I cant help with the deficiencies or ferts, sorry, im more of a low tech guy, but I can suggest some plants. I would go with water wisteria, water sprite, sunset hygro, pygmy chain sword or dwarf sag, and maybe some vals for the back. I also really like your sword, and removing it would also be somewhat difficult with its extensive root system, but its up to you.


----------



## lauraleellbp (Feb 3, 2008)

Yes, stems will always loose leaves at the base or wherever the leaves get shaded. There's a bit of an "art" to where to trim and replant to maximize light spread while at the same time allow the plant to "bush" out. In my tanks, older, taller stems are in the back of the tank (since they're usually the leggy ones), and I'll continually plant the trimmings in the front to hide the bare stems behind. Or use "midground" plants like crypts or something else in front of older stems.

I'm using the Root Medic tabs right now in several of my tanks. I can definitely tell growth from swords and crypts within a few weeks of adding them.

You can put together a dosing regimen for your water column if you want. I don't dose the water column in any of my tanks, though, so can't help you much with that. Check out some other low tech tanks and see what they're dosing. You shouldn't need much with your current relatively light plantload, however. Have you checked your nitrate levels?


----------



## llamas (Jul 5, 2010)

Thanks for the reply and suggestions potatoes.

i have some dwarf sag in there. Oddly, it has kind of remained dormant that whole time I've had it in there (1 year or so). No growth what-so-ever...


----------



## llamas (Jul 5, 2010)

lauraleellbp said:


> Yes, stems will always loose leaves at the base or wherever the leaves get shaded. There's a bit of an "art" to where to trim and replant to maximize light spread while at the same time allow the plant to "bush" out.
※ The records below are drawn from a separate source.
(* ===== verification/MsgTree.v ===== *)
(** * ircd/parse.c: the command trie

    A command is found in a trie with 32 children for a node, reached by the low
    five bits of a character.  A message of the trie is the index of an entry of
    [msgtab]. *)
From S2P Require Import Prelude Chattr MsgTab.
Open Scope ircd_scope.

(** ** The trie *)
Definition MAXPTRLEN : nat := 32.

Inductive MessageTree :=
  MkTree (msg : option nat) (pointers : list (option MessageTree)).

Definition msg (t : MessageTree) : option nat := match t with MkTree m _ => m end.
Definition pointers (t : MessageTree) : list (option MessageTree) := match t with MkTree _ l => l end.

(** What MyCalloc() returns. *)
Definition new_tree : MessageTree := MkTree None (replicate MAXPTRLEN None).

Definition slot (c : Z) : nat := Z.to_nat (c .& (Z.of_nat MAXPTRLEN - 1)).

Definition child (c : Z) (t : MessageTree) : option MessageTree := nth (slot c) (pointers t) None.
Definition set_child (c : Z) (n : option MessageTree) (t : MessageTree) : MessageTree :=
  MkTree (msg t) (<[slot c := n]> (pointers t)).

Fixpoint add_msg_element (mtree_p : MessageTree) (msg_p : nat) (cmd : list Z) : MessageTree :=
  match cmd with
  | [] => MkTree (Some msg_p) (pointers mtree_p)
  | c :: r =>
      match child c mtree_p with
      | Some ntree_p => set_child c (Some (add_msg_element ntree_p msg_p r)) mtree_p
      | None => set_child c (Some (add_msg_element new_tree msg_p r)) mtree_p
      end
  end.

(** del_msg_element(): the node below is freed after the recursive call. *)
Fixpoint del_msg_element (mtree_p : MessageTree) (cmd : list Z) : MessageTree :=
  match cmd with
  | [] => mtree_p
  | c :: r =>
      match child c mtree_p with
      | Some ntree_p => let freed := del_msg_element ntree_p r in set_child c None mtree_p
      | None => mtree_p
      end
  end.

Fixpoint add_messages (i : nat) (tab : list Message) (t : MessageTree) : MessageTree :=
  match tab with
  | [] => t
  | m :: r => add_messages (S i) r (add_msg_element (add_msg_element t i (cmd m)) i (tok m))
  end.

Definition initmsgtree : MessageTree := add_messages 0 msgtab new_tree.

Fixpoint msg_tree_parse (cmd : list Z) (mtree : MessageTree) : option nat :=
  match cmd with
  | [] => msg mtree
  | c :: r =>
      if IsAlpha c then
        match child c mtree with
        | Some n => msg_tree_parse r n
        | None => None
        end
      else None
  end.
(** To the end of the word at a pointer. *)
Lemma skip_word_at pre s post fuel :
  cstring s -> (length s < fuel)%nat ->
  skip_word fuel (pre ++ s ++ 0 :: post) (length pre) = Some ((length pre + length (fst (span s)))%nat).
Proof.
  intros Hs Hf. destruct (span_spec s) as (Hw & E & Hr). destruct (span_cstring s Hs) as [Hcw _].
  destruct (span s) as [w r]; cbn [fst snd] in *. subst s. rewrite length_app in Hf. rewrite <- app_assoc.
  destruct Hr as [->|[x ->]]; cbn [app]; apply skip_word_ok; auto; lia.
Qed.

(** A word is cut out of the buffer with a terminator. *)
Lemma cut_word pre s post :
  cstring s ->
  let (w, r) := span s in
  exists c0 rest,
    pre ++ s ++ 0 :: post = (pre ++ w) ++ c0 :: rest /\
    match r with
    | [] => c0 = 0
    | _ :: r' => c0 = 32 /\ <[(length pre + length w)%nat := 0]> (pre ++ s ++ 0 :: post) =
        (pre ++ w ++ [0]) ++ r' ++ 0 :: post
    end.
Proof.
  intros Hs. destruct (span_spec s) as (_ & E & Hr). destruct (span s) as [w r]; cbn [fst snd] in *. subst s.
  destruct Hr as [->|[r' ->]].
  - exists 0, post. rewrite app_nil_r. by rewrite <- !app_assoc.
  - exists 32, (r' ++ 0 :: post). split; [by rewrite <- !app_assoc|]. split; [done|].
    rewrite <- !app_assoc. rewrite (app_assoc pre). cbn [app].
    rewrite insert_app_r_alt by (rewrite length_app; lia). rewrite length_app, Nat.sub_diag. cbn.
    by rewrite <- app_assoc.
Qed.

Section parse.
(** Clients, the state of the server, and the lines of the configuration that
    make a command an alias of a message to a service. *)
Context {C W Svc : Type} `{EqDecision C}.
Variable cli_name : W -> C -> list Z.
Variable cli_handler : W -> C -> HandlerType.
Variable cli_from : W -> C -> C.
Variables IsDead IsRegistered IsUser IsOper : W -> C -> bool.
Variable expire_shuns : W -> W.
Variable shun_lookup : W -> C -> W * bool.
Variable find_svc : W -> list Z -> option Svc.
(** feature_bool(FEAT_IDLE_FROM_MSG). *)
Variable IDLE_FROM_MSG : bool.
(** cli_since(cptr) += n; cli_user(cptr)->last = CurrentTime; the reply
    ERR_UNKNOWNCOMMAND. *)
Variable add_since : W -> C -> Z -> W.
Variable set_last : W -> C -> W.
Variable unknown_command : W -> C -> list Z -> W.
Variables FindClient FindNServer findNUser : W -> list Z -> option C.
Variable protocol_violation : W -> C -> W.
(** The KILL for an unknown numeric nick. *)
Variable kill_unknown : W -> C -> list Z -> W.

(** What a parser does in the end. *)
Inductive action :=
  | Return (r : Z)
  | Handle (h : handler) (from : C) (parv : list (list Z))
  | Service (svc : Svc) (parv : list (list Z))
  | Numeric (n : Z) (by_numeric : bool) (from : C) (parv : list (list Z)).

(** [mem] from [buffer] on, which holds the line and its terminator; [bufend] is
    the length of the line that was received. *)
Definition parse_client (cptr : C) (mem : list Z) (bufend : Z) (tree : MessageTree) (p : parser) (w : W)
  : option (action * parser * W) :=
  if IsDead w cptr then Some (Return 0, p, w)
  else
    let fuel := S (length mem) in
    let para0 := cli_name w cptr in
    ch ← skip_spaces fuel mem 0;
    c ← mem !! ch;
    ch ← (if c =? 58 then ch ← skip_word fuel mem (S ch); skip_spaces fuel mem ch else Some ch);
    c ← mem !! ch;
    if c =? 0 then Some (Return (-1), count_empt p, w)
    else
      e ← skip_word fuel mem ch;
      c ← mem !! e;
      let s := if c =? 32 then Some (S e) else None in
      let mem := if c =? 32 then <[e := 0]> mem else mem in
      let cmd := string_at mem ch in
      let w := expire_shuns w in
      let '(w, shunned) := (if negb (shun_exempt cmd) && IsRegistered w cptr then shun_lookup w cptr
                            else (w, false)) in
      if (shunned : bool) then Some (Return 0, p, w)
      else
        let svc := find_svc w cmd in
        match msg_tree_parse (match svc with Some _ => lit "PRIVMSG" | None => cmd end) tree with
        | None =>
            c ← mem !! 0%nat;
            let w := if negb (c =? 0) && IsUser w cptr then unknown_command w cptr cmd else w in
            Some (Return (-1), count_unco p, w)
        | Some m =>
            mptr ← msgtab !! m;
            let i := bufend - Z.of_nat (default ch s) in
            let p := count_bytes m i p in
            let w := if has_bits (flags mptr) MFLG_SLOW
                     then add_since w cptr (if IsOper w cptr then 1 else 2 + Z.quot i 120) else w in
            ps ← parameters_of false (parameters mptr) mem s;
            let p := count_message m p in
            let h := handlers mptr (cli_handler w cptr) in
            let w := if negb IDLE_FROM_MSG && IsUser w cptr &&
                        negb (String.eqb h "m_ping") && negb (String.eqb h "m_ignore")
                     then set_last w cptr else w in
            match svc with
            | Some svc => Some (Service svc (para0 :: ps), p, w)
            | None => Some (Handle h cptr (para0 :: ps), p, w)
            end
        end.
Lemma packet_buffer_overflow_witness :
  (server_dopacket log_parse (fun _ => false) (fun x => x) (replicate BUFSIZE 65 ++ [10]) empty_connection []).2 = Overflow.
Proof.
  apply (packet_buffer_overflow log_parse (fun _ => false) (fun x => x) empty_connection [] (replicate BUFSIZE 65) 10
    empty_connection_ok); [by_decide|reflexivity].
Defined.

Lemma received_bytes_counted_witness :
  exists c, total (st_cptr (con_stats c)) = 17 /\
    c = (connect_dopacket log_parse log_parse (fun _ => false) log_server (fun x => x)
          (lit "SERVER" ++ 10 :: lit "12345") empty_connection []).1.1.
Proof.
  eexists. split; [|reflexivity].
  rewrite (proj2 (received_bytes_counted log_parse log_parse (fun _ => false) log_server (fun x => x)
    (lit "SERVER" ++ 10 :: lit "12345") empty_connection [] (lit "SERVER") 10 [lit "SERVER"]
    ltac:(vm_compute; discriminate)
    ltac:(split; split_and!; vm_compute; (reflexivity || discriminate))) (lit "12345") empty_connection_ok);
    [reflexivity|by_decide|discriminate|reflexivity|reflexivity|vm_compute; lia|reflexivity..].
Defined.

Section Witness.
#[local] Instance sample_queue : ByteQueue (pool * DBuf) := dbuf_queue 1024 false (fun x => x).

Lemma flush_id p others n : acct p others n -> exists others', acct ((fun x => x) p) others' n.
Proof. by exists others. Qed.

#[local] Instance sample_queue_laws : ByteQueueLaws (pool * DBuf) := dbuf_queue_laws 1024 false (fun x => x) flush_id.

Lemma sample_queue_ok : bq_ok (sample_pool, sample_dbuf).
Proof. split; [apply sample_dbuf_ok|exists 2; apply sample_dbuf_ok]. Qed.

Definition sample_reader : reader := MkReader (sample_pool, sample_dbuf) empty_connection false ([] : list (list Z)).

Lemma read_packet_ends_witness :
  exists r' o, read_packet log_parse log_parse (fun _ => false) log_server (fun x => x)
    (fun _ => true) (fun _ => false) (fun _ => false) (fun _ => true) log_server (fun _ => false)
    (fun _ => false) (fun x => x) 1024 2048 (lit "SERVER" ++ crlf ++ lit "NICK" ++ crlf) sample_reader = Some (r', o) /\
    bq_ok (rd_queue r').
Proof.
  apply (read_packet_ends log_parse log_parse (fun _ => false) log_server (fun x => x)
    (fun _ => true) (fun _ => false) (fun _ => false) (fun _ => true) log_server (fun _ => false)
    (fun _ => false) (fun x => x) 1024 2048 (lit "SERVER" ++ crlf ++ lit "NICK" ++ crlf) sample_reader).
  - lia.
  - apply sample_queue_ok.
  - vm_compute. reflexivity.
Defined.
In my tanks, older, taller stems are in the back of the tank (since they're usually the leggy ones), and I'll continually plant the trimmings in the front to hide the bare stems behind. Or use "midground" plants like crypts or something else in front of older stems.
> 
> I'm using the Root Medic tabs right now in several of my tanks. I can definitely tell growth from swords and crypts within a few weeks of adding them.
> 
> You can put together a dosing regimen for your water column if you want. I don't dose the water column in any of my tanks, though, so can't help you much with that. Check out some other low tech tanks and see what they're dosing. You shouldn't need much with your current relatively light plantload, however. Have you checked your nitrate levels?


.

I will purchase some root medic tabs then. I have not checked my nitrates lately. Last time I did (month ago?) They were around 10ppm. 

My plant load is light, but I plan on heavily planting once I get everything else situated. I will definitely look into crypts. They look very nice


----------



## lauraleellbp (Feb 3, 2008)

I use nitrate levels as a general indication of nutrient levels in my tanks. In low light tanks with a moderate to heavy bioload, you shouldn't need to dose much. If your nitrate level is still at 10ppm, you definitely should not need to dose any more N right now.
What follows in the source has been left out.